Life insurance premium financing is a strategy where a bank or specialty lender loans you the money to pay the premiums on a large permanent Life Insurance policy, so you do not have to write those checks out of your own pocket. Instead of liquidating investments or tying up cash to fund a multi-million-dollar policy, the policy’s cash value — usually backed by other assets you pledge — serves as collateral for the loan, and you pay interest to the lender each year. It is an advanced planning tool built for high-net-worth individuals and established business owners. It is not a shortcut to cheaper coverage, and it is not something to enter without a clear plan to repay what you borrow.

Below we walk through exactly how the arrangement works, who premium finance lenders and companies are willing to work with, the real risks involved, and where it fits alongside the other Life Insurance strategies self-employed people and business owners use. This page is educational only — the tax and estate points here should be reviewed with your CPA or attorney for your specific situation.
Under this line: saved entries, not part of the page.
Definition visit_instruction (es : gmap I (Entry I)) (s : St) (entry c : C)
    (acc : bool * gmap I HS * list C) i : Result (bool * gmap I HS * list C) :=
  let '(changed, shardings, bodies) := acc in
  match opcode i with
  | kWhile | kCall => body ← called_computation i 0; OK (changed, shardings, bodies ++ [body])
  | _ =>
      if is_mapped entry c i then
        r ← ApplySharding es s i shardings;
        OK (changed || r.1, r.2, bodies)
      else OK acc
  end.

Definition visit_computation (es : gmap I (Entry I)) (s : St) (entry : C) (acc : bool * gmap I HS) (c : C)
    : Result (bool * gmap I HS * list C) :=
  foldM (visit_instruction es s entry c) (acc, []) (MakeInstructionPostOrder c).

(** The visits of the computations, given the properties of their instructions. *)
Definition MapShardings (visits : nat) (es : gmap I (Entry I)) (s : St) (entry : C) (shardings : gmap I HS) : Result (bool * gmap I HS) :=
  visit_all (visit_computation es s entry) visits (false, shardings) [entry].

(** The fuel is for the properties and for the computations. *)
Definition Run (dealias_fuel fuel visits : nat) (entry : C) (s : St) (shardings : gmap I HS) : Result (bool * gmap I HS) :=
  es ← CreateProperties dealias_fuel fuel entry;
  MapShardings visits es s entry shardings.
End logical_sharding.

(** ** Products of axes *)

Lemma axes_fit axes dims : positive dims -> NoDup axes -> Forall (fun a => 0 <= a < Zlength dims) axes ->
  0 < prod (gather axes dims) <= prod dims.
Proof.
  intros Hpos Hnd Hr. assert (valid_axes [axes] (Zlength dims)) as Hv by (split; cbn; by rewrite app_nil_r).
  pose proof (axes_permutation _ _ Hv) as Hperm. unfold sorted_axes, is_perm in Hperm. cbn in Hperm. rewrite app_nil_r, merge_sort_Permutation in Hperm.
  set (rest := unused_axes [axes] (Zlength dims)) in Hperm.
  pose proof (gather_perm (axes ++ rest) (Zlength dims) dims Hperm eq_refl) as Hg. rewrite gather_app in Hg.
  assert (forall l : list Z, l ⊆ axes ++ rest -> positive (gather l dims)) as Hposg.
  { intros l Hl. unfold gather. apply Forall_fmap, Forall_forall. intros a Ha. cbn. rewrite Forall_forall in Hpos. apply Hpos.
    assert (a ∈ seqZ 0 (Zlength dims)) as Hin%elem_of_seqZ by (rewrite <- Hperm; by apply Hl).
    destruct (lookup_lt_is_Some_2 dims (Z.to_nat a)) as [x Hx]; [unfold Zlength in Hin; lia|].
    erewrite nth_lookup_Some by exact Hx. by eapply list_elem_of_lookup_2. }
  rewrite <- (prod_Permutation _ _ Hg), prod_app.
  assert (0 < prod (gather axes dims)) by (apply prod_pos, Hposg; set_solver).
  assert (0 < prod (gather rest dims)) by (apply prod_pos, Hposg; set_solver). nia.
Qed.

Lemma valid_axes_lookup l n k x : valid_axes l n -> l !! k = Some x -> NoDup x /\ Forall (fun a => 0 <= a < n) x.
Proof.
  intros [Hnd Hr] Hk. split.
  - revert k Hk. induction l as [|y l IH]; intros [|k]; cbn in *; [done|done|..]; apply NoDup_app in Hnd as (H1 & _ & H2); [by intros [= ->]|].
    apply Forall_app in Hr as [_ Hr]. by apply IH.
  - rewrite Forall_forall in Hr |- *. intros a Ha. apply Hr. by eapply concat_lookup.
Qed.

Lemma valid_axes_insert l n k x a : valid_axes l n -> l !! k = Some x -> a ∉ concat l -> 0 <= a < n -> valid_axes (<[k := x ++ [a]]> l) n.
Proof. intros [Hnd Hr] Hk Ha Hn. split; rewrite (concat_insert _ _ _ _ Hk); by constructor. Qed.

Section facts.
Context {I C St D HS J : Type} `{EqDecision I, !Countable I, EqDecision C} `{!Hlo I C, !AttrStore I St, !JsonApi J, !AcyclicLaws I C}.
Context `{EqDecision D, !Countable D, !DeviceListApi D} `{!HloShardingApi HS}.
Context (shape : I -> list Z) (partition_ : HloPartition D).
Implicit Types (i : I) (c : C) (context : TaskOptions) (names : LogicalShardingAxes) (m : Mapping).

(** ** The chosen axes *)
Section mapping.
Context (context : TaskOptions) (i : I) (names : LogicalShardingAxes).
Abbreviation dims := (to_dims context).
Abbreviation chosen := logical_to_device_axes.

(** The axis [a] of the mesh has the name that an entry gives to the axis [k] of the shape. *)
Definition names_axis (entry : string * string) (k : nat) : Prop :=
  entry ∈ to_logical_axes context /\ exists ns, names !! k = Some ns /\ entry.1 ∈ ns.

Record mapping_ok m : Prop := {
  mp_length : length (chosen m) = length names /\ length (sharding_on_axis m) = length names;
  mp_used : forall a, a ∈ device_axes_used m <-> a ∈ concat (chosen m);
  mp_valid : valid_axes (chosen m) (Zlength dims);
  mp_named : forall k axes a, chosen m !! k = Some axes -> a ∈ axes ->
    exists entry, names_axis entry k /\ to_axes context !! Z.to_nat a = Some entry.2;
  mp_sizes : positive dims -> prod dims < 2 ^ 31 -> forall k axes, chosen m !! k = Some axes ->
    sharding_on_axis m !! k = Some (prod (gather axes dims));
}.

(** The first axis of the mesh with the name of the entry is used, or does not fit on the dimension. *)
Definition placed (entry : string * string) (k : nat) m : Prop :=
  exists a, to_axes context !! Z.to_nat a = Some entry.2 /\ 0 <= a < Zlength dims /\
    (a ∈ concat (chosen m) \/
     exists axes n, chosen m !! k = Some axes /\ shape i !! k = Some n /\ n < prod (gather (axes ++ [a]) dims)).

Definition extends m m' : Prop := forall k axes, chosen m !! k = Some axes ->
  exists more, chosen m' !! k = Some (axes ++ more).

Lemma no_mapping_ok : mapping_ok (no_mapping names).
Proof.
  assert (concat (replicate (length names) []) = ([] : list Z)) as Hnil by (generalize (length names); intros n; by induction n).
  split; unfold no_mapping; cbn.
  - by rewrite !length_replicate.
  - intros a. by rewrite Hnil.
  - split; rewrite Hnil; constructor.
  - intros k axes a [-> _]%lookup_replicate. by intros ?%elem_of_nil.
  - intros _ _ k axes [-> Hk]%lookup_replicate. apply lookup_replicate. done.
Qed.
What is premium finance life insurance?

Premium finance life insurance is not a separate type of policy — it is a way to pay for one. The underlying policy is almost always permanent coverage, typically indexed universal life (IUL) or whole life, because those policies build cash value that can secure the loan. A third-party lender advances the premium payments directly to the insurance carrier, and the arrangement is documented so the lender holds a collateral position against the policy and, usually, against other assets you pledge.

The core idea is arbitrage. The policyowner is betting that the policy’s long-term cash value growth and death benefit will outpace the cost of borrowing. When that spread holds, you get a very large death benefit in force without draining your own liquidity. When it does not hold — because interest rates climb or the policy credits less than illustrated — you are still on the hook for a loan secured against a policy that may be underperforming. That is why the risk section below matters just as much as the mechanics.

How life insurance premium financing works, step by step

Every arrangement is customized, but a premium-financed case generally moves through the same stages:

  1. Design the policy. You and your advisor size a permanent policy — often an IUL or whole life contract — large enough to meet an estate-liquidity, business-continuation, or wealth-transfer goal. The premium on that much coverage can run into six or seven figures a year, which is what makes financing attractive versus paying it yourself.
  2. Qualify with a premium finance lender. The lender underwrites you, not just the policy. They look at net worth, income, liquidity, and creditworthiness to decide whether to advance the premiums and how much outside collateral they will require.
  3. Pledge collateral. The policy’s cash value is the primary collateral, but a brand-new policy has very little cash value in its early years. To cover that gap, lenders require additional pledged assets — marketable securities, cash, or other holdings — until the policy’s own value catches up.
  4. The lender pays the premiums. Each year, the lender sends the premium to the carrier, keeping the policy in force. The loan balance grows with each premium advanced.
  5. You service the interest. Premium finance loans typically float at a benchmark rate — SOFR-based since LIBOR was retired — plus a lender spread, and the rate usually resets on a set schedule (often annually). You either pay the interest out of pocket or, in some designs, borrow it too, which increases the loan balance and the risk.
  6. Collateral is reviewed at renewal. Because rates reset and asset values move, the lender re-checks the collateral position periodically. If the policy’s cash value or your pledged securities fall, the lender can issue a collateral call for more.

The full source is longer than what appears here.